Paul Osterman, a professor at the MIT Sloan School of Management, recently wrote an opinion piece in the Wall Street Journal where he offers an explanation for the high price of home health care. With costs of around $20 per hour, understanding why home health care costs so much can hopefully help make it more affordable.

According to Osterman, one reason home health care is so expensive is state-level regulations and poor aide training. Home health aides are classified as “minimum wage people” so nurses are required to perform most medical tasks such as putting in eye drops. Increasing training options for aides and allowing them to complete more tasks could improve the quality of care and improve affordability.

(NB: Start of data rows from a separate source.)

Lemma insert_field_find key key' value entries :
  key' <> key ->
  List.find (fun e => bool_decide (e.1 = key')) (insert_field key value entries) =
  List.find (fun e => bool_decide (e.1 = key')) entries.
Proof.
  intros Hne. induction entries as [|[k v] entries IH]; cbn [insert_field List.find].
  - by rewrite bool_decide_eq_false_2 by (cbn; congruence).
  - case_bool_decide; cbn [List.find fst].
    + subst k. by rewrite !bool_decide_eq_false_2 by (cbn; congruence).
    + cbn [fst]. by rewrite IH.
Qed.

Lemma invalidate_claims m : claims_window (invalidate_window m) = claims_window m.
Proof.
  unfold invalidate_window. destruct (claims_window m) eqn:E; [|done].
  destruct m as [| | | | |entries]; try done. cbn [negb]. rewrite <- E.
  unfold claims_window, get_field. cbn [existsb]. by rewrite !insert_field_find by (vm_compute; discriminate).
Qed.

Lemma invalidate_unclaimed m : claims_window m = false -> invalidate_window m = m.
Proof. intros H. unfold invalidate_window. by rewrite H. Qed.

Lemma unclaimed_marker number n : claims_window (oversized_marker number n) = false.
Proof. reflexivity. Qed.

Lemma bound_unclaimed number m : claims_window m = false -> claims_window (bound_metadata number m) = false.
Proof. unfold bound_metadata. intros H. by repeat case_match. Qed.

(** ** The fields *)

Lemma bound_fields_spec env budget o o1 spills (JL : JsonTextLaws (be_number env)) :
  bound_fields env budget o = (o1, spills) ->
  length (ov_summary o1) <= MAX_TOOL_SUMMARY_CHARS /\
  length (ov_model_content o1) = length (ov_model_content o) `min` content_cap budget /\
  metadata_fits (ov_metadata o1) /\
  (claims_window (ov_metadata o) = false -> claims_window (ov_metadata o1) = false).
Proof.
  unfold bound_fields. destruct (Nat.ltb_spec (content_cap budget) (length (ov_model_content o)));
    intros [= <- <-]; cbn [ov_summary ov_model_content ov_metadata]; rewrite !truncate_length.
  - split; [lia|]. split; [done|]. split; [by apply bound_metadata_fits|].
    intros Hc. apply bound_unclaimed. by rewrite invalidate_claims.
  - split; [lia|]. split; [lia|]. split; [by apply bound_metadata_fits|]. apply bound_unclaimed.
Qed.

Lemma fits_chars m : metadata_fits m -> metadata_chars m <= MAX_TOOL_METADATA_BYTES.
Proof.
  intros (t & E & H). unfold metadata_chars. rewrite E. pose proof (length_le_str_len t). lia.
Qed.

(** The fixed caps leave room for a summary and metadata of any size. *)
Lemma caps_fit : MAX_TOOL_SUMMARY_CHARS + MAX_TOOL_METADATA_BYTES <= MAX_TOOL_OUTPUT_TOTAL_CHARS.
Proof. apply Nat.leb_le. vm_compute. reflexivity. Qed.

Lemma bound_total_spec env o spills o2 spills2 (JL : JsonTextLaws (be_number env)) :
  length (ov_summary o) <= MAX_TOOL_SUMMARY_CHARS -> metadata_fits (ov_metadata o) ->
  bound_total env o spills = (o2, spills2) ->
  ov_summary o2 = ov_summary o /\
  length (ov_summary o2) + length (ov_model_content o2) + metadata_chars (ov_metadata o)
    = total_chars o `min` MAX_TOOL_OUTPUT_TOTAL_CHARS /\
  length (ov_model_content o2) <= length (ov_model_content o) /\
  ov_metadata o2 = if MAX_TOOL_OUTPUT_TOTAL_CHARS <? total_chars o
                   then bound_metadata (be_number env) (invalidate_window (ov_metadata o))
                   else ov_metadata o.
Proof.
  intros Hs Hm. unfold bound_total. destruct (Nat.ltb_spec MAX_TOOL_OUTPUT_TOTAL_CHARS (total_chars o)) as [Hlt|Hle].
  - pose proof (fits_chars _ Hm). pose proof caps_fit. unfold total_chars in *.
    destruct (if broker_spilled spills then _ else _) as [reference sp]. intros [= <- <-].
    cbn [ov_summary ov_model_content ov_metadata]. rewrite truncate_length.
    split; [done|]. split; [lia|]. split; [lia|done].
  - intros [= <- <-]. unfold total_chars in *. split; [done|]. split; [lia|]. done.
Qed.

(** The model-facing output is bounded, whatever a tool produced and whatever the
    artifact store answers: the summary, the content (by the tool's own budget, never
    above the global cap) and the printed metadata each within their cap; and the
    three together within the total, counted with the metadata as it was before the
    last stamp. They are within the total as shown when the output declares no
    file-read window; when it does, they may exceed it by what the stamp adds. *)
Theorem output_bounded env budget o o2 spills (JL : JsonTextLaws (be_number env)) :
  bound env budget o = (o2, spills) ->
  length (ov_summary o2) <= MAX_TOOL_SUMMARY_CHARS /\
  length (ov_model_content o2) <= content_cap budget /\
  (exists t, json_text (ov_metadata o2) = Some t /\ str_len t <= MAX_TOOL_METADATA_BYTES) /\
  (exists m, length (ov_summary o2) + length (ov_model_content o2) + metadata_chars m
       <= MAX_TOOL_OUTPUT_TOTAL_CHARS /\
     (ov_metadata o2 = m \/ ov_metadata o2 = bound_metadata (be_number env) (invalidate_window m))) /\
  (claims_window (ov_metadata o) = false -> total_chars o2 <= MAX_TOOL_OUTPUT_TOTAL_CHARS).
Proof.
  unfold bound. destruct (bound_fields env budget o) as [o1 sp] eqn:E1. intros E2.
  destruct (bound_fields_spec _ _ _ _ _ JL E1) as (Hs & Hc & Hm & Hw).
  destruct (bound_total_spec _ _ _ _ _ JL Hs Hm E2) as (Hs2 & Ht & Hc2 & Hm2).
  split; [by rewrite Hs2|]. split; [lia|]. split; [|split].
  - rewrite Hm2. case_match; [by apply bound_metadata_fits|exact Hm].
  - exists (ov_metadata o1). split; [lia|]. rewrite Hm2. case_match; [by right|by left].
  - intros Hno. specialize (Hw Hno). assert (Hsame : ov_metadata o2 = ov_metadata o1).
    { rewrite Hm2. case_match; [|done]. rewrite invalidate_unclaimed by done. by apply bound_metadata_id. }
    unfold total_chars. rewrite Hsame. lia.
Qed.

Here is one possible benefit of such a change: “Take hospital readmissions. When elderly people leave the hospital after an acute incident, they often end up readmitted for another costly stay within 30 days. Or they’re sent not home, but instead to an expensive long-term care facility. Home-care aides can improve such transitions. A recent trial program at New York University Hospital found that when aides were trained to work with heart patients upon discharge, the patients were significantly better at maintaining their health.”

New York has also created a classification called “advanced aide” to recognize training in Alzheimer’s and dementia care. Hopefully more training programs and less burdensome regulations can be developed at the state and national level. With 22 million Americans expected to need long-term care by 2030, we need solutions to increase the affordability and availability of all types of care.